▶ _About this task_
Starting at the top of the entries below, set down every line exactly, please, until you reach the line with "rewrite !trace_valid_loop by lia. simpl.", which is included too.

▶ _Extracted entries_
(** X4.  Tracing to an ancestor resolution [a] is tracing to any
    resolution [b] in between and then tracing the result from the
    ancestor at [b] to [a]. *)
Theorem trace_composes h F a b :
  parent_resolution_law → parent_compose_law →
  0 ≤ a → a < b → b < get_resolution h →
  trace_cell_to_ancestor_faces h F (Some a) =
    (G ← trace_cell_to_ancestor_faces h F (Some b);
     trace_cell_to_ancestor_faces (cell_to_parent h b) G (Some a)).
Proof.
  intros Hres Hcomp Ha Hab Hb.
  rewrite !trace_valid_loop by lia. simpl.
  rewrite trace_valid_loop by (rewrite Hres; lia).
  rewrite Hres by lia.
  rewrite (range_down_app (get_resolution h) b a), trace_loop_app by lia.
  by rewrite walk_end_parent by (done || lia).
Qed.

End walk.

(** ** Coarsest ancestor: what is found *)

Section coarsest_found.
Context `{H3}.

Lemma walk_end_resolution c r b :
  parent_resolution_law →
  get_resolution c = r → 0 ≤ b ≤ r →
  get_resolution (walk_end (range_down r b) c) = b.
Proof.
  intros Hres Hr Hb. remember (Z.to_nat (r - b)) as n eqn:Hn.
  revert c r Hr Hb Hn. induction n as [|n IH]; intros c r Hr Hb Hn.
  - rewrite range_down_nil by lia. simpl. lia.
  - rewrite range_down_cons by lia. cbn [walk_end].
    apply IH; [apply Hres; lia|lia|lia].
Qed.

Lemma faces_at_step h F j :
  0 < j ≤ get_resolution h →
  faces_at h F (j - 1) = trace_loop [j] (cell_at h j) (faces_at h F j).
Proof.
  intros Hj. unfold faces_at, cell_at.
  rewrite (range_down_app (get_resolution h) j (j - 1)) by lia.
  rewrite trace_loop_app, (range_down_cons j), range_down_nil by lia. done.
Qed.

Lemma cell_at_step h j :
  0 < j ≤ get_resolution h →
  cell_at h (j - 1) = cell_to_parent (cell_at h j) (j - 1).
Proof.
  intros Hj. unfold cell_at.
  rewrite (range_down_app (get_resolution h) j (j - 1)) by lia.
  rewrite walk_end_app, (range_down_cons j), range_down_nil by lia. done.
Qed.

▶ _Result of this task_
(** X4.  Tracing to an ancestor resolution [a] is tracing to any
    resolution [b] in between and then tracing the result from the
    ancestor at [b] to [a]. *)
Theorem trace_composes h F a b :
  parent_resolution_law → parent_compose_law →
  0 ≤ a → a < b → b < get_resolution h →
  trace_cell_to_ancestor_faces h F (Some a) =
    (G ← trace_cell_to_ancestor_faces h F (Some b);
     trace_cell_to_ancestor_faces (cell_to_parent h b) G (Some a)).
Proof.
  intros Hres Hcomp Ha Hab Hb.
  rewrite !trace_valid_loop by lia. simpl.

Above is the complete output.